Below are some records; output exactly the lines from the line with "apply wp_bind, wp_lift. eapply wp_Ok; [exact E6" to the line with "assert (0 <", both ends kept, and nothing more.

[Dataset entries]
Segment Open

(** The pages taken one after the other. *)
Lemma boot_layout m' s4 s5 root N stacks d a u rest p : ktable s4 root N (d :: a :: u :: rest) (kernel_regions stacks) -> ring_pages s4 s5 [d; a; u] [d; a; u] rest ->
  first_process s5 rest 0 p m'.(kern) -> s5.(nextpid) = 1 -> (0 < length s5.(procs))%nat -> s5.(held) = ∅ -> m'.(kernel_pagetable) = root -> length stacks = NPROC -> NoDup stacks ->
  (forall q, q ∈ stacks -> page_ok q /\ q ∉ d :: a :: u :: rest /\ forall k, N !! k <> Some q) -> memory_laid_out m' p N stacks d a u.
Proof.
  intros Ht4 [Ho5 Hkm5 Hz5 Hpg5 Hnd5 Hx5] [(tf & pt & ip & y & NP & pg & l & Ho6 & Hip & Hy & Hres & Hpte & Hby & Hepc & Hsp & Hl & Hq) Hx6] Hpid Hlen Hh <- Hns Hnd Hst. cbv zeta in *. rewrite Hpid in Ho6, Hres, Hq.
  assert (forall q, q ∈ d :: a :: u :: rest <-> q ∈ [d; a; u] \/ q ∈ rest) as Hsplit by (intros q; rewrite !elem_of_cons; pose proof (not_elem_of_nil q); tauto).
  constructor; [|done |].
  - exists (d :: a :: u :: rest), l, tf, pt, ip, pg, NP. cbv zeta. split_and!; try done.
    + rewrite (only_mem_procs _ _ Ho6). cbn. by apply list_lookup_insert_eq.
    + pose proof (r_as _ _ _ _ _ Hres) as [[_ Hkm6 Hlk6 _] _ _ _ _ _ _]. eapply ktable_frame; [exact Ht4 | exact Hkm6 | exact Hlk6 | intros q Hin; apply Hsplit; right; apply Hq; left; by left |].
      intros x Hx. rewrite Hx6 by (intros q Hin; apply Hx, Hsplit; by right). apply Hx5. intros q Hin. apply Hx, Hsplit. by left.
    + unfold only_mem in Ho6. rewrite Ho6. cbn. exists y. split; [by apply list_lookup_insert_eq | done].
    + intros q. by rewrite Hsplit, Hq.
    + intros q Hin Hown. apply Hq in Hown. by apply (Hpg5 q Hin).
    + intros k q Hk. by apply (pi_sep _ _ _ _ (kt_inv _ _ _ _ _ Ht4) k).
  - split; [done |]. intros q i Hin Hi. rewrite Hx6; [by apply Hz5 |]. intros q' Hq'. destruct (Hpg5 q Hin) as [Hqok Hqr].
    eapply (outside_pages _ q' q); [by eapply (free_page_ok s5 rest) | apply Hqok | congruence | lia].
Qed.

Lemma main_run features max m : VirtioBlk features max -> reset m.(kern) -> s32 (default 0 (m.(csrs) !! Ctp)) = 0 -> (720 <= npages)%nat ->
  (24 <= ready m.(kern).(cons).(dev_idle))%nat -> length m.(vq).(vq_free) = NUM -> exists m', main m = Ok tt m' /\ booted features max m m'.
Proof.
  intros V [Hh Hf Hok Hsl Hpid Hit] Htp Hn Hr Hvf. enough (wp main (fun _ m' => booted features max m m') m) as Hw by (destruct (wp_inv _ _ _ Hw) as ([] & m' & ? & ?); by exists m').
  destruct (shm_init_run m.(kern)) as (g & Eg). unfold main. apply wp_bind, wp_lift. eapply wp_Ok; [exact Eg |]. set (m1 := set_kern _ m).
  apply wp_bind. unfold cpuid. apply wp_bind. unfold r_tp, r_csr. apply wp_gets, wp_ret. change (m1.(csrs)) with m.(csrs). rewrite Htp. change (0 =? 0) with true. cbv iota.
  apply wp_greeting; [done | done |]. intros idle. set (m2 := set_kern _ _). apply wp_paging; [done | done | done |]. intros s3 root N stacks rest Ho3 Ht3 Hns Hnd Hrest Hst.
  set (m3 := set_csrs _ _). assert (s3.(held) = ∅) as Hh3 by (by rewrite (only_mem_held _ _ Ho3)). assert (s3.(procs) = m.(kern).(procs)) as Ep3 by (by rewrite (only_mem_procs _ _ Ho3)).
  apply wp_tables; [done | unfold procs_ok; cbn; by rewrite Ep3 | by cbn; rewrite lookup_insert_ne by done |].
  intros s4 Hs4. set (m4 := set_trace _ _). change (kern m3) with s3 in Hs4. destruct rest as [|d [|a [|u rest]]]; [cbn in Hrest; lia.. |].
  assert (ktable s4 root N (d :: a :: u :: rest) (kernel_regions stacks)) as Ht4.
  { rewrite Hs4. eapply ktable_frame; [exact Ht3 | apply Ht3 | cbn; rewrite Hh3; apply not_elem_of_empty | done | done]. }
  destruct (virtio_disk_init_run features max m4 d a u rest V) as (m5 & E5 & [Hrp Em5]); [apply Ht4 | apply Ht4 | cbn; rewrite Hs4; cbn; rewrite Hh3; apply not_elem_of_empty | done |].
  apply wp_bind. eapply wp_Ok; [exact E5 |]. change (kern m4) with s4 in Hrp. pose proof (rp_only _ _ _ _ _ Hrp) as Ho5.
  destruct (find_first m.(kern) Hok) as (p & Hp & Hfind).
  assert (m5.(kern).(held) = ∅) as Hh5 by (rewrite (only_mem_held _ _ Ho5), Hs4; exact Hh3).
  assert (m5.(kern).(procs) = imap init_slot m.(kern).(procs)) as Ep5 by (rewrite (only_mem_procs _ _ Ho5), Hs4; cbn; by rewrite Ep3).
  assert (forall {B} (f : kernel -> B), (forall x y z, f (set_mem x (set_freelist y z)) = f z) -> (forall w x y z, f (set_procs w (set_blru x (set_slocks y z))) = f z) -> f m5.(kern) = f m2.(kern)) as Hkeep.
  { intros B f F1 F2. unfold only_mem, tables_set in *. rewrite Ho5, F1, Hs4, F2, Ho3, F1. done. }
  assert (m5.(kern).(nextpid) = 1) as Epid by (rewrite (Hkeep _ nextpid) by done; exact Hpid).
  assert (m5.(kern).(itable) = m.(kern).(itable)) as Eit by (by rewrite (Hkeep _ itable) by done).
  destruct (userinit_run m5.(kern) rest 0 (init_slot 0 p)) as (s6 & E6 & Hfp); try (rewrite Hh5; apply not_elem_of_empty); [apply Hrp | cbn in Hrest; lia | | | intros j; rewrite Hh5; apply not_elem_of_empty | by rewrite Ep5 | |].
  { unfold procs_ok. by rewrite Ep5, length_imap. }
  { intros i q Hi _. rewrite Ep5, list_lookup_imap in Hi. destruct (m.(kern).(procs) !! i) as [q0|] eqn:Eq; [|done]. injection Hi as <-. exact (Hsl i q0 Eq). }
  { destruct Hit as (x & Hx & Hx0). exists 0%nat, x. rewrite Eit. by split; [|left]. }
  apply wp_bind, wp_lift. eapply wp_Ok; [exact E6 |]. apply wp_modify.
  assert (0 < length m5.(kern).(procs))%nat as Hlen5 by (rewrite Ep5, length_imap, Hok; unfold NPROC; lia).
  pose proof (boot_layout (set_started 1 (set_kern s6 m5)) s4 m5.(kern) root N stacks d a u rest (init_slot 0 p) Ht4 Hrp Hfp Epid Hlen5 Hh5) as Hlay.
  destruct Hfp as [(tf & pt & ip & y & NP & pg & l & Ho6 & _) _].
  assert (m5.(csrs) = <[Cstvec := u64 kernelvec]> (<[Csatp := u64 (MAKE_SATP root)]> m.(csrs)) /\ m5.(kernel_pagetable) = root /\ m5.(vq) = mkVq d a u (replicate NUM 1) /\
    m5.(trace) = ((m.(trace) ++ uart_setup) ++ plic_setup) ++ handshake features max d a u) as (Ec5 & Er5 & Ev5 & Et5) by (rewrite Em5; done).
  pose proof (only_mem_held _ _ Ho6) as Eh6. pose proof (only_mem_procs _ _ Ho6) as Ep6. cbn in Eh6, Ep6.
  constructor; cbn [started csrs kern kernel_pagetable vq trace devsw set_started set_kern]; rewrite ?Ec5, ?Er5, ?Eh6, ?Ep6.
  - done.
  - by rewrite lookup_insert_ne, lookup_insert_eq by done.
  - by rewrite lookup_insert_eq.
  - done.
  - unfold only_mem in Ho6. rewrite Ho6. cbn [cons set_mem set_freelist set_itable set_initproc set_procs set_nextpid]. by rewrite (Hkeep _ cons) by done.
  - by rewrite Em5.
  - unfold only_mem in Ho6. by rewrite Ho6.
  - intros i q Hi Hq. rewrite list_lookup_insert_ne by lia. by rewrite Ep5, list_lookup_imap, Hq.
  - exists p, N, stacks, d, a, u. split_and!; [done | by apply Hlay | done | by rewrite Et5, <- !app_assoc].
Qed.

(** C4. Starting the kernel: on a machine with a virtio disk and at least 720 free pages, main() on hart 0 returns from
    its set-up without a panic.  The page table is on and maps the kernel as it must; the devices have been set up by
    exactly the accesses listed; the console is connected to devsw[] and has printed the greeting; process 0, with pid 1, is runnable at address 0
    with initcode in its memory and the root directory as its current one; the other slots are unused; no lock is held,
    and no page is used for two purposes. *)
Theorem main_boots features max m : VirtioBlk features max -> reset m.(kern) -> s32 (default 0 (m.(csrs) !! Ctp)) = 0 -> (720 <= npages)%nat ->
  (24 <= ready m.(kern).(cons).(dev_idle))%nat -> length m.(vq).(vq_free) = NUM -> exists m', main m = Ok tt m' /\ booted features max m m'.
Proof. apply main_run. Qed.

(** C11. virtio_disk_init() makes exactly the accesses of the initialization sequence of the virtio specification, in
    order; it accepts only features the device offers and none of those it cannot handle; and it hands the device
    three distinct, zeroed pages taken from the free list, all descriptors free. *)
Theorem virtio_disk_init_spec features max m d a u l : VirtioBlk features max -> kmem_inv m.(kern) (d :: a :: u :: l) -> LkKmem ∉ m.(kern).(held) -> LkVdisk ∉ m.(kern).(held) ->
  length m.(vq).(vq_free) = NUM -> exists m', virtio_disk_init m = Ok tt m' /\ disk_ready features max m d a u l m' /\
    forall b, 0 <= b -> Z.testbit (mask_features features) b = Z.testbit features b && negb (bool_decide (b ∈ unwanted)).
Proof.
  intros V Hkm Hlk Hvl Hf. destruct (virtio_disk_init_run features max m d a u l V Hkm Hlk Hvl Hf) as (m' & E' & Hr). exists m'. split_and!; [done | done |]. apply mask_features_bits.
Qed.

Segment Closed

# Answer space
  apply wp_bind, wp_lift. eapply wp_Ok; [exact E6 |]. apply wp_modify.
  assert (0 < length m5.(kern).(procs))%nat as Hlen5 by (rewrite Ep5, length_imap, Hok; unfold NPROC; lia).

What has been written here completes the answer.